> _How to complete this task_: Give back exactly the stretch of data below from the line holding "pose proof (sysadmin_not_setup" through the line holding "destruct (Js.truthyO (searchParam", both ends included, and leave the remaining lines out.

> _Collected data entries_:

***

(** X5, run: the system administrator's token reaches the handler behind
    [withSysAdminAuth]; the family administrator's is answered 403. *)
Lemma X5_system_administrators_pass_every_guard_witness :
  withSysAdminAuth Staff.jwt Sample.saas Staff.probe Sample.world 500
    (Sample.bearer "root.jwt")
  = (ok (Some ["api"; "device-tokens"]), Sample.world)
  /\ withSysAdminAuth Staff.jwt Sample.saas Staff.probe Sample.world 500
       (Sample.bearer "admin.jwt")
     = (failure 403 "System administrator access required", Sample.world).
Proof.
  split; [|reflexivity].
  destruct (X5_system_administrators_pass_every_guard Staff.jwt Sample.saas
              Sample.world 500 (Sample.bearer "root.jwt")
              eq_refl eq_refl) as [_ Hpass].
  destruct (Hpass _ Staff.probe (fun w _ _ _ => (ok None, w)))
    as (_ & _ & -> & _).
  reflexivity.
Defined.

(** X6.  [withAccountOwner] tells the branches of the resolver apart:
    every request authenticated through an account token runs the
    handler, with the result of [getAuthenticatedUser] as its context;
    a request authenticated in any other way is answered 403 with the
    world untouched, unless it is a system administrator's. *)
Theorem X6_account_owner_guard_follows_the_branch :
  forall (jwt : JwtLib) (env : Env) (w : World) (now : Z) (req : Request)
         (T : Type) (hc : ContextHandler T),
    let r := getAuthenticatedUser jwt env w now req in
    authenticated r = true ->
    (fst (resolve jwt env w now req) = AccountToken ->
     withAccountOwner jwt env hc w now req = hc w now req r)
    /\ (fst (resolve jwt env w now req) <> AccountToken ->
        isSysAdmin r <> Some true ->
        withAccountOwner jwt env hc w now req
        = (failure 403 "Account owner access required", w)).
Proof.
  intros jwt env w now req T hc r Hauth.
  pose proof (accountOwner_branch jwt env w now req Hauth) as Hown.
  unfold withAccountOwner. fold r in Hown |- *. rewrite Hauth. simpl.
  split.
  - intros Hb. by rewrite bool_decide_eq_true_2 by by apply Hown.
  - intros Hb Hsys.
    rewrite bool_decide_eq_false_2 by (intros H; by apply Hb, Hown).
    by rewrite bool_decide_eq_false_2 by done.
Qed.

(** X6, run: the owner's account token passes, the family
    administrator's PIN token does not. *)
Lemma X6_account_owner_guard_follows_the_branch_witness :
  fst (withAccountOwner Sample.jwt Sample.saas Staff.echo Sample.world 500
         (Sample.bearer "owner.jwt"))
  = ok (Some (getAuthenticatedUser Sample.jwt Sample.saas Sample.world 500
                (Sample.bearer "owner.jwt")))
  /\ withAccountOwner Sample.jwt Sample.saas Staff.echo Sample.world 500
       (Sample.bearer "admin.jwt")
     = (failure 403 "Account owner access required", Sample.world).
Proof.
  split.
  - destruct (X6_account_owner_guard_follows_the_branch Sample.jwt
                Sample.saas Sample.world 500 (Sample.bearer "owner.jwt")
                _ Staff.echo eq_refl) as [-> _]; reflexivity.
  - destruct (X6_account_owner_guard_follows_the_branch Sample.jwt
                Sample.saas Sample.world 500 (Sample.bearer "admin.jwt")
                _ Staff.echo eq_refl) as [_ ->];
      [reflexivity | discriminate | discriminate].
Defined.

Lemma withFamilyId_same r : withFamilyId r (familyId r) = r.
Proof. by destruct r. Qed.

Lemma sysadmin_not_setup jwt env w now req :
  isSysAdmin (getAuthenticatedUser jwt env w now req) = Some true ->
  isSetupAuth (getAuthenticatedUser jwt env w now req) = None.
Proof.
  unfold getAuthenticatedUser, resolve, resolveBearer, resolveLegacy,
    resolveCookie, resolveAccountToken, resolveRegularToken.
  repeat case_match; simplify_eq; simpl; done.
Qed.

(** X7.  [withAuthContext] either refuses with 401 or 403 and leaves the
    world alone, or runs the handler on the result of
    [getAuthenticatedUser] with at most the family replaced - and it
    replaces the family for setup tokens and system administrators
    only: whatever the query string, the path and the referer say,
    everybody else acts in the family of the credential.  For a system
    administrator a non-empty [familyId] query parameter wins. *)
Theorem X7_context_keeps_tenants_in_their_family :
  forall (jwt : JwtLib) (env : Env) (w : World) (now : Z) (req : Request),
    let r := getAuthenticatedUser jwt env w now req in
    (exists status msg,
        (status = 401 \/ status = 403)
        /\ forall (T : Type) (h : ContextHandler T),
             withAuthContext jwt env h w now req = (failure status msg, w))
    \/ (exists fid,
           authenticated r = true
           /\ (forall (T : Type) (h : ContextHandler T),
                  withAuthContext jwt env h w now req
                  = h w now req (withFamilyId r fid))
           /\ (isSetupAuth r <> Some true -> isSysAdmin r <> Some true ->
               fid = familyId r)
           /\ (isSysAdmin r = Some true ->
               forall q, searchParam "familyId" (req_query req) = Some q ->
                         q <> "" -> fid = Some q)).
Proof.
  intros jwt env w now req r.
  pose proof (sysadmin_not_setup jwt env w now req) as Hns. fold r in Hns.
  unfold withAuthContext. fold r.
  destruct (authenticated r) eqn:Hauth; simpl;
    [|left; exists 401, "Authentication required"; split; [by left|done]].
  destruct (bool_decide (isSetupAuth r = Some true)) eqn:Hsetup;
    [apply bool_decide_eq_true in Hsetup
    |apply bool_decide_eq_false in Hsetup]; simpl.
  - assert (isSysAdmin r <> Some true) as Hnot.
    { intros H. rewrite (Hns H) in Hsetup. discriminate. }
    destruct (Js.truthyO (setupToken r)); simpl.
    + destruct (Js.truthyO (searchParam "familyId" (req_query req))).
      * destruct (Prisma.findFirst _ _) as [setup|];
          [destruct (_ || _)|];
          first [ solve [right; eexists; repeat split; done]
                | left; eexists 403, _; split; [by right|done] ].
      * right. exists (familyId r). rewrite withFamilyId_same.
        repeat split; done.
    + rewrite bool_decide_eq_false_2 by done.
      right. exists (familyId r). rewrite withFamilyId_same.
      repeat split; done.
  - destruct (bool_decide (isSysAdmin r = Some true)) eqn:Hsys;
      [apply bool_decide_eq_true in Hsys
      |apply bool_decide_eq_false in Hsys].
    + right. eexists. split; [done|]. split; [done|]. split; [done|].
      intros _ q Hq Hne. rewrite Hq. simpl.
      apply JsFacts.truthy_true in Hne.
      repeat (simpl; rewrite ?Hne). done.
    + right. exists (familyId r). rewrite withFamilyId_same.
      repeat split; done.
Qed.

(** X7, run: the nanny's request names another family in its query
    string and is served in her own. *)
Lemma X7_context_keeps_tenants_in_their_family_witness :
  fst (withAuthContext Sample.jwt Sample.saas Staff.echo Sample.world 500
         (Sample.request (Some "Bearer nanny.jwt") [("familyId", "fam2")]
            NoBody))
  = ok (Some (getAuthenticatedUser Sample.jwt Sample.saas Sample.world 500
                (Sample.bearer "nanny.jwt")))
  /\ familyId (getAuthenticatedUser Sample.jwt Sample.saas Sample.world 500
                 (Sample.bearer "nanny.jwt")) = Some "fam1".
Proof.
  split; [|reflexivity].
  destruct (X7_context_keeps_tenants_in_their_family Sample.jwt Sample.saas
              Sample.world 500
              (Sample.request (Some "Bearer nanny.jwt")
                 [("familyId", "fam2")] NoBody))
    as [(status & msg & _ & Hrefused) | (fid & _ & Hruns & Htenant & _)].
  - rewrite (Hrefused _ Staff.echo). exfalso.
    specialize (Hrefused _ Staff.echo). vm_compute in Hrefused.
    discriminate.
  - rewrite (Hruns _ Staff.echo).
    rewrite (Htenant ltac:(discriminate) ltac:(discriminate)).
    reflexivity.
Defined.

(** X8.  A setup token acts on the family of its invitation only: when
    the request names a family in its [familyId] query parameter and
    every [FamilySetup] row with the token is bound to another family,
    [withAuthContext] answers 403 and the handler does not run. *)
Theorem X8_setup_token_is_bound_to_its_family :
  forall (jwt : JwtLib) (env : Env) (w : World) (now : Z) (req : Request)
         (decoded : JwtPayload) (q : string)
         (T : Type) (h : ContextHandler T),
    presents jwt env w now req decoded ->
    jp_isSetupAuth decoded = true ->
    Js.truthyO (jp_setupToken decoded) = true ->
    searchParam "familyId" (req_query req) = Some q ->
    q <> "" ->
    (forall setup,
        In setup (familySetups (db w)) ->
        Some (fs_token setup) = jp_setupToken decoded ->
        exists other,
          fs_familyId setup = Some other /\ other <> "" /\ other <> q) ->
    withAuthContext jwt env h w now req
    = (failure 403 "Setup token is not authorized for this family", w).
Proof.
  intros jwt env w now req decoded q T h Hpres Hsetup Htok Hq Hne Hrows.
  unfold withAuthContext, getAuthenticatedUser.
  rewrite (presents_resolve _ _ _ _ _ _ Hpres), Hsetup, Htok. simpl.
  rewrite Htok, Hq. simpl.
  apply JsFacts.truthy_true in Hne. rewrite Hne.
  destruct (Prisma.findFirst _ _) as [setup|] eqn:Hfind; [|done].
  apply find_some in Hfind as [Hin Hmatch].
  apply bool_decide_eq_true in Hmatch.
  destruct (Hrows setup Hin Hmatch) as (other & Hfam & Hother & Hdiff).
  rewrite Hfam. simpl.
  apply JsFacts.truthy_true in Hother. rewrite Hother.
  by rewrite bool_decide_eq_false_2 by congruence.
Qed.

(** X8, run: the invitation of the sample family is refused for another
    family and served for its own. *)
Lemma X8_setup_token_is_bound_to_its_family_witness :
  withAuthContext Sample.jwt Sample.saas Staff.echo Invited.world 500
    (Invited.request "fam2")
  = (failure 403 "Setup token is not authorized for this family",
     Invited.world)
  /\ fst (withAuthContext Sample.jwt Sample.saas Staff.echo Invited.world 500
            (Invited.request "fam1"))
     = ok (Some (withFamilyId (setupAuth Sample.setupPayload) (Some "fam1"))).
Proof.
  split; [|reflexivity].
  apply (X8_setup_token_is_bound_to_its_family Sample.jwt Sample.saas
           Invited.world 500 (Invited.request "fam2") Sample.setupPayload
           "fam2").
  - exists "setup.jwt". repeat split; [discriminate].
  - reflexivity.
  - reflexivity.
  - reflexivity.
  - discriminate.
  - intros setup [<-|[]] _. exists "fam1".
    repeat split; discriminate.
Defined.

(** ** The blacklist *)

(** X9.  The hourly cleanup never lets an invalidated token back in:
    when every entry of the blacklist sits under its token's own expiry
    (as [invalidateToken] writes it) and [jwt.verify] refuses a token
    once its expiry has passed, a request is authenticated after the
    timer fired exactly when it would have been without it, and then
    with the same result. *)
Theorem X9_cleanup_readmits_nobody :
  forall (jwt : JwtLib) (env : Env) (w : World) (tick now : Z) (req : Request),
    (forall token ms,
        tokenBlacklist w !! token = Some ms ->
        expiryOf jwt token = Some ms) ->
    (forall token decoded ms,
        jwt_verify jwt (getJwtSecret env) now token = Some decoded ->
        expiryOf jwt token = Some ms ->
        now <= ms) ->
    tick <= now ->
    let before := getAuthenticatedUser jwt env w now req in
    let after := getAuthenticatedUser jwt env (cleanupTick tick w) now req in
    authenticated after = authenticated before
    /\ (authenticated before = true -> after = before).
Proof.
  intros jwt env w tick now req Hlisted Hverify Htick before after.
  subst before after.
  unfold getAuthenticatedUser, resolve.
  change (db (cleanupTick tick w)) with (db w).
  destruct (bearerToken req) as [token|]; [|done].
  destruct (Js.truthy token); [|done].
  unfold resolveBearer.
  change (db (cleanupTick tick w)) with (db w).
  change (tokenBlacklist (cleanupTick tick w))
    with (cleanupBlacklist tick (tokenBlacklist w)).
  rewrite cleanup_lookup.
  destruct (tokenBlacklist w !! token) as [ms|] eqn:Hbl.
  - rewrite (bool_decide_eq_true_2 (is_Some (Some ms))) by by eexists.
    destruct (Js.after tick ms) eqn:Hafter.
    + rewrite bool_decide_eq_false_2 by by intros [? [=]].
      destruct (jwt_verify _ _ _ _) as [decoded|] eqn:Hver; [|done].
      pose proof (Hverify _ _ _ Hver (Hlisted _ _ Hbl)).
      apply JsFacts.after_spec in Hafter. lia.
    + by rewrite bool_decide_eq_true_2 by by eexists.
  - done.
Qed.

***

> _Exercise result_:
  pose proof (sysadmin_not_setup jwt env w now req) as Hns. fold r in Hns.
  unfold withAuthContext. fold r.
  destruct (authenticated r) eqn:Hauth; simpl;
    [|left; exists 401, "Authentication required"; split; [by left|done]].
  destruct (bool_decide (isSetupAuth r = Some true)) eqn:Hsetup;
    [apply bool_decide_eq_true in Hsetup
    |apply bool_decide_eq_false in Hsetup]; simpl.
  - assert (isSysAdmin r <> Some true) as Hnot.
    { intros H. rewrite (Hns H) in Hsetup. discriminate. }
    destruct (Js.truthyO (setupToken r)); simpl.
    + destruct (Js.truthyO (searchParam "familyId" (req_query req))).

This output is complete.